Two of the UK’s leading national museums have signed a loan agreement with Ghana to return gold regalia that was looted during military operations in the 19th century. The British Museum (BM) and the Victoria and Albert Museum (V&A) have made the arrangements with the Manhyia Palace Museum in Kumasi, the capital of what was then the Asante (Ashanti) empire.
The 32 items are nearly all royal regalia, much of it made with gold. Most of the pieces will be seen in Ghana for the first time in 150 years.
The deal was arranged when the current Asantehene (king), Osei Tutu II, visited London in May last year. On that occasion he met the directors of the BM, Hartwig Fischer, and the V&A, Tristram Hunt. The Asantehene’s two advisors, the former BM curator Malcolm McLeod and the Ghanaian historian Ivor Ageyeman-Duah, were also present, having played a key role behind the scenes.

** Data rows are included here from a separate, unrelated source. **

(** The window inferred from generated events prices them all. *)
Lemma generated_window n w :
  infer_price_window (generated_events n) = Some w -> (0 < n)%nat ->
  0 < PriceWindow.tick_size w /\ 0 < PriceWindow.minimum w /\ 0 <= PriceWindow.levels w <= 200000 /\
  forall i, 0 <= i < Z.of_nat n -> exists k,
    generated_ticks i = PriceWindow.minimum w + k * PriceWindow.tick_size w /\ 0 <= k < PriceWindow.levels w.
Proof.
  intros Hw Hn.
  assert (forall e, e ∈ generated_events n -> exists i, 0 <= i < Z.of_nat n /\ e = generated_event i) as Hgen.
  { intros e (i & -> & Hi%elem_of_seq)%list_elem_of_fmap. exists (Z.of_nat i). split; [lia|done]. }
  assert (forall i, 0 <= i < Z.of_nat n -> generated_event i ∈ generated_events n) as Hgen'.
  { intros i Hi. unfold generated_events. rewrite <- (Z2Nat.id i) by lia.
    apply (list_elem_of_fmap_2 (fun k => generated_event (Z.of_nat k))). apply elem_of_seq. lia. }
  assert (forall e, e ∈ generated_events n -> is_priced e = true) as Hpr.
  { intros e (i & Hi & ->)%Hgen. unfold is_priced. by rewrite generated_positive by lia. }
  assert (prices_ok (generated_events n)) as Hok.
  { intros e (i & Hi & ->)%Hgen _. rewrite ticks_generated by lia. pose proof (generated_prices i). lia. }
  assert (forall p, p ∈ priced_ticks (generated_events n) -> exists i, 0 <= i < Z.of_nat n /\ p = generated_ticks i)
    as Hticks.
  { intros p (e & -> & [_ (i & Hi & ->)%Hgen]%list_elem_of_filter)%list_elem_of_fmap. exists i.
    split; [done|]. by rewrite ticks_generated by lia. }
  assert (forall i, 0 <= i < Z.of_nat n -> generated_ticks i ∈ priced_ticks (generated_events n)) as Hticks'.
  { intros i Hi. rewrite <- ticks_generated by lia. apply priced_ticks_elem; auto. }
  destruct (inferred_window (generated_events n) w Hok Hw) as (Ht & Hmin & (maximum & Hmax & Hlev) & Hgrid).
  { intros Hnil. specialize (Hticks' 0 ltac:(lia)). rewrite Hnil in Hticks'. by apply elem_of_nil in Hticks'. }
  apply Hticks in Hmin as (i & Hi & Hmin), Hmax as (j & Hj & Hmax).
  pose proof (generated_prices i ltac:(lia)) as [? _]. pose proof (generated_prices j ltac:(lia)) as [? _].
  split_and!; [done|lia| | |].
  - destruct (Hgrid (generated_ticks i)) as (k & _ & ?); [by apply Hticks'|lia].
  - rewrite Hlev. assert ((maximum - PriceWindow.minimum w) / PriceWindow.tick_size w <= 160000); [|lia].
    apply Z.div_le_upper_bound; nia.
  - intros l Hl. apply Hgrid. auto.
Qed.

(** C9: when no file is given, whatever the schedule, with or without pacing,
    for either book and any number of generated events, a finished run
    validates itself: no order was refused, every 1024th event brought a
    simulated order that traded exactly one share, and [main] returns 0. *)
Theorem generated_run_passes `{DataItem} item_bytes paced n epoch schedule :
  let source := generated_events n in
  let capacity := book_capacity (Level2Pipeline.size source) in
  items_ok item_bytes source -> (0 < n)%nat -> Z.of_nat n < 2 ^ 63 ->
  (forall p, run item_bytes source paced (make item_bytes source epoch (PriceTimeOrderBook.make capacity))
      schedule = Some p -> finished p -> exit_code source true p = 0) /\
  (forall w b p, infer_price_window source = Some w -> capacity < 2 ^ 32 ->
    DensePriceOrderBook.make capacity (PriceWindow.minimum w) (PriceWindow.tick_size w) (PriceWindow.levels w) =
      Some b ->
    run item_bytes source paced (make item_bytes source epoch b) schedule = Some p -> finished p ->
    exit_code source true p = 0).
Proof.
  intros source capacity Hitems Hn Hmax.
  assert (Level2Pipeline.size source = Z.of_nat n) as Hsize.
  { unfold Level2Pipeline.size, alen, source, generated_events. by rewrite length_map, length_seq. }
  assert (Z.of_nat n < capacity < 2 ^ 64) as Hcap by (unfold capacity, book_capacity; rewrite Hsize; dlia).
  split.
  - intros p. apply (generated_exit item_bytes paced n capacity _ _ epoch _ schedule p Hitems); try done; try lia.
    + apply PriceTimeFacts.pt_make_represents. lia.
    + intros i Hi. pose proof (generated_prices i). lia.
  - intros w b p Hw Hc32 Hb.
    destruct (generated_window n w Hw Hn) as (Ht & Hmin & Hlev & Hgrid).
    destruct (DenseQueries.make_represents capacity (PriceWindow.minimum w) (PriceWindow.tick_size w)
      (PriceWindow.levels w)) as (b' & Hb' & Hr & Hgeo); [lia|lia|lia|].
    rewrite Hb in Hb'. injection Hb' as <-.
    unfold geometry in Hgeo. injection Hgeo as Hbc Hbm Hbt Hbl.
    pose proof (dense_laws b) as Hlaws. rewrite Hbc in Hlaws.
    apply (generated_exit item_bytes paced n capacity
      (fun q => is_Some (DensePriceOrderBook.price_index b q))
      (fun b1 m => DenseFeed.represents b1 m /\ geometry b1 = geometry b) epoch b schedule p Hitems);
      try done; try lia.
    intros i Hi. destruct (Hgrid i ltac:(lia)) as (k & Hk & Hkr). exists k.
    pose proof (generated_prices i ltac:(lia)) as [? _].
    apply price_index_spec; rewrite ?Hbl, ?Hbm, ?Hbt; [lia|lia|].
    split_and!; try lia. unfold DensePriceOrderBook.level_price. rewrite Hbm, Hbt. lia.
Qed.

(** ** A run *)

(** Items of one byte, enough for a few generated events. *)
Definition demo_item : DataItem :=
  {| data_item o := [WTSOrdDtlStruct.index o]; order bytes := generated_event (hd 0 bytes - 1) |}.

(** One event through all three threads, which take turns. *)
Definition demo_threads : list Step :=
  [MainStep Start; ReaderThread ReaderGoes; ReaderThread (ReaderShm (Shm.Load (Some 0%nat)));
   ConsumerThread ConsumerGoes; MainStep (LoadConsumed 0); MainStep (Stamp 10);
   ReaderThread (ReaderShm (Shm.Load None)); MainStep (PublishStep Shm.CopyIn); ReaderThread ReaderGoes;
   MainStep (PublishStep Shm.StoreSequence); ReaderThread ReaderGoes;
   ReaderThread (ReaderShm (Shm.Load None)); MainStep (PublishStep Shm.StorePublished);
   ReaderThread ReaderGoes; ReaderThread (ReaderShm (Shm.Load (Some 2%nat)));
   ConsumerThread ConsumerGoes; ReaderThread (ReaderShm (Shm.Load (Some 1%nat)));
   ReaderThread (ReaderShm Shm.CopyOut); ConsumerThread (PopStep (Spsc.LoadPublished 0));
   ReaderThread (ReaderShm (Shm.Load (Some 1%nat))); ReaderThread (MakeEvent 20);
   ReaderThread (PushStep (Spsc.Push inhabitant Reject false)); ReaderThread (PushStep (Spsc.LoadTail 0));
   ReaderThread (PushStep Spsc.WriteSlot); ReaderThread (PushStep Spsc.Publish); ReaderThread ReaderGoes;
   ConsumerThread ConsumerGoes; ConsumerThread (PopStep (Spsc.LoadPublished 1));
   ConsumerThread (PopStep Spsc.ReadSlot); ReaderThread ReaderGoes; ConsumerThread (PopStep Spsc.Release);
   ConsumerThread (Process 30 45); ConsumerThread ConsumerGoes; ConsumerThread ConsumerGoes].

Abbreviation demo_run :=
  (run (H0 := demo_item) 1 (generated_events 1) false
    (make 1 (generated_events 1) 7 (PriceTimeOrderBook.make (book_capacity 1))) demo_threads).
(** C29: Whatever an instrument's messages are, as long as no broken trade
    names a match number beyond the signed range: a trade is published once, a
    bust takes back, field for field, a trade published and still standing, and
    the trades that stand are matches the adapter still knows. *)
Theorem busts_take_back_trades trading_date locator symbol messages :
  Forall (fun m => Forall is_byte m /\ bust_fits m) messages ->
  let '(a, calls) := run (make trading_date locator symbol) messages in
  exists standing, settle_all ∅ calls = Some standing /\ dom standing ⊆ dom (matches_ a).
Proof.
  intros Hm. destruct (run_settles messages (make trading_date locator symbol) ∅) as (open & Ho & Hs);
    [done|done|]. destruct (run _ _) as [a calls]. exists open. split; [done|].
  intros n [tr Htr]%elem_of_dom. rewrite (Hs n) in Htr. apply elem_of_dom.
  apply bind_Some in Htr as (m & Hmm & _). by exists m.
Qed.

Definition broken_message (match_id : Z) : list Z :=
  [66; 0; 7; 0; 0; 0; 0; 0; 0; 0; 9] ++ be_bytes 8 match_id.

Definition busted_trade : list (list Z) :=
  [add_message 1; execute_message 1 5; cancel_message 1; execute_message 1 5; broken_message 5;
   broken_message 5].

Lemma busts_take_back_trades_witness :
  length (run (make 20190530 7 [65]) busted_trade).2 = 4%nat /\
  let '(a, calls) := run (make 20190530 7 [65]) busted_trade in
  exists standing, settle_all ∅ calls = Some standing /\ dom standing ⊆ dom (matches_ a).
Proof.
  split; [vm_compute; reflexivity|]. apply busts_take_back_trades.
  unfold busted_trade. repeat (apply List.Forall_cons;
    [split; [by apply bytes_ok|intros _; vm_compute; discriminate]|]). by apply List.Forall_nil.
Defined.

(** Beyond that range the adapter publishes a bust of a trade it counted as an
    error and never published, under a negative index. *)
Lemma bust_of_unpublished_trade :
  let messages := [add_message 1; execute_message 1 (2 ^ 63); broken_message (2 ^ 63)] in
  let '(a, calls) := run (make 20190530 7 [65]) messages in
  settle_all ∅ calls = None /\ WtsAdapterStats.matches (stats a) = 0 /\
  WtsAdapterStats.trade_busts (stats a) = 1.
Proof. vm_compute. done. Qed.

(** ** Times of day *)

Lemma action_time_fields t :
  0 <= t < 2 ^ 48 ->
  exists h m s u, 0 <= h <= 78 /\ 0 <= m < 60 /\ 0 <= s < 60 /\ 0 <= u < 1000 /\
    t / 1000000 = 3600000 * h + 60000 * m + 1000 * s + u /\
    action_time t = 10000000 * h + 100000 * m + 1000 * s + u.
Proof.
  intros Ht. unfold action_time. set (ms := t / 1000000).
  assert (0 <= ms < 281474977) by (subst ms; dlia). clearbody ms.
  exists (ms / 3600000), ((ms / 60000) mod 60), ((ms / 1000) mod 60), (ms mod 1000).
  assert (ms / 60000 = 60 * (ms / 3600000) + (ms / 60000) mod 60).
  { replace 3600000 with (60000 * 60) by done. rewrite <- Z.div_div by lia. dlia. }
  assert (ms / 1000 = 60 * (ms / 60000) + (ms / 1000) mod 60).
  { replace 60000 with (1000 * 60) by done. rewrite <- Z.div_div by lia. dlia. }
  assert (0 <= ms / 3600000 <= 78) by dlia.
  assert (0 <= (ms / 60000) mod 60 < 60) by (apply Z.mod_pos_bound; lia).
  assert (0 <= (ms / 1000) mod 60 < 60) by (apply Z.mod_pos_bound; lia).
  assert (0 <= ms mod 1000 < 1000) by (apply Z.mod_pos_bound; lia).
  assert (ms = 1000 * (ms / 1000) + ms mod 1000) by (apply Z.div_mod; lia).
  split_and!; try lia. rewrite (wrap_small 64 (_ * _)) by lia.
  rewrite (wrap_small 64) by lia. rewrite wrap_small; lia.
Qed.

(** The published times of two messages are ordered as their timestamps
    are, and equal only within the same millisecond. *)
Theorem action_time_keeps_order t1 t2 :
  0 <= t1 <= t2 -> t2 < 2 ^ 48 ->
  action_time t1 <= action_time t2 /\ (action_time t1 = action_time t2 <-> t1 / 1000000 = t2 / 1000000).
Proof.
  intros H1 H2. destruct (action_time_fields t1) as (h1 & m1 & s1 & u1 & ? & ? & ? & ? & Hm1 & ->); [lia|].
  destruct (action_time_fields t2) as (h2 & m2 & s2 & u2 & ? & ? & ? & ? & Hm2 & ->); [lia|].
  assert (t1 / 1000000 <= t2 / 1000000) by (apply Z.div_le_mono; lia). lia.
Qed.

(** 09:30:00.000 and one millisecond more. *)
Lemma action_time_keeps_order_witness :
  action_time 34200000000000 = 93000000 /\
  action_time 34200000000000 <= action_time 34200001000000 /\
  (action_time 34200000000000 = action_time 34200001000000 <->
   34200000000000 / 1000000 = 34200001000000 / 1000000).
Proof. split; [reflexivity|]. apply (action_time_keeps_order 34200000000000 34200001000000); lia. Defined.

The May meeting took place three months before the BM announcement about a massive theft of Greek and Roman antiquities, which led to Fischer’s resignation. Mark Jones, the current interim director, has since finalised the arrangements.
The two UK museums are legally unable to deaccession, so the objects are being returned as long-term loans. Initially this will be for three years, but the loans are likely to be normally renewed, providing all goes smoothly.
The Kumasi museum, in the royal compound, was opened in 1995 and then closed for refurbishment in 2021. It is expected to reopen in April, to celebrate the 25th anniversary of the present Asantehene’s reign. This year also marks 150 years since the 1874 punitive expedition which resulted in the looting of the royal palace. There was a later British military operation in 1896 which led to further looting.
A joint statement by the BM and V&A acknowledges that the objects seized had “cultural, historical and spiritual significance to the Asante people”. The seizures are also “indelibly linked to British colonial history in West Africa”. Some looted items formed part of a British indemnity payment forcibly extracted from the Asantehene, while others were sold at auction and later dispersed among museums and private collectors.
The V&A is lending 17 items, which include all 13 pieces acquired at a London auction in April 1874 of gold objects which had been looted during the February raid on the royal palace. These pieces include three gold soul discs, seven gold ornaments, a silver straining spoon and a pair of silver anklets.
Among the auctioned items is a gold peace pipe, which would have been smoked with tobacco in the presence of the Asantehene to welcome visiting diplomats. The pipe was the most expensive item bought at the London auction at the crown jewellers Garrard’s, costing the V&A £85. The soldiers who originally looted it at the royal palace presumably had no understanding of the significance of the peace pipe, seeing it as just a decorative gold item.
Four other V&A objects will also be returned: a gold ornament bought in 1874 from a military family, another gold soul disc purchased in 1883, a gold ring donated by a collector in 1921 and a gold ornament depicting an eagle given in 1936.
The BM is lending 15 objects, again mostly made of gold. They include a sword armature, a ring, a sheath ornament, a knife, two swords, two caps, two necklaces and four soul discs. Four of these items were acquired in 1874-76, seven in 1900-02 and the latest was a necklace bought in 1942 from a London silversmith for £42.
Among the most interesting objects from the BM is a gold miniature lute-harp ornament. In 1817, long before most of the British-Asante wars, this was presented by the then Asantehene to the UK diplomat Thomas Bowdich, when he was in Kumasi to negotiate a trade treaty.
The items being returned on loan represent only a part of the Asante collections of the BM and the V&A, which comprise both looted objects and those acquired by legitimate means. But it should be stressed that the loans include most of the major works, not secondary items. This demonstrates the commitment of the two UK museums to righting some of the wrongs of the colonial period.
Hunt comments that “150 years after the attack on Kumasi and looting of court regalia, the V&A is proud to be partnering with the Manhiya Palace Museum to display this important collection of Asante gold work”.
Today’s announcement marks the completion of a very lengthy process, which began in 1974, 50 years ago, when the then Asantehene contacted the Foreign and Commonwealth Office to ask for assistance to “secure the return of regalia and other items removed from our country by British expeditionary forces in 1874, 1896 and 1900”.
A few months later in 1974 McLeod joined the museum as keeper of ethnography. In 1981 he organised an exhibition in London of Asante objects and developed cooperative ties with Kumasi colleagues. Although McLeod left the BM in 1990, he has continued to work on facilitating the loans. The agreement also needed to await the current upgrading of the Manhiya building.
With the loan arrangement, the Kumasi museum (and therefore the Asantehene) is in effect acknowledging legal ownership of the objects by the two UK museums. This was essential, since the BM and V&A are both prohibited from deaccessioning.
Today’s announcement is likely to impact on other African restitution claims against the BM and the V&A, particularly those from Nigeria and Ethiopia. Arguably, the Ghanaian agreement will help provide a template for the return of objects seized in the military operation against Benin in 1897 and in the battle against the Ethiopian emperor at Maqdala in 1868.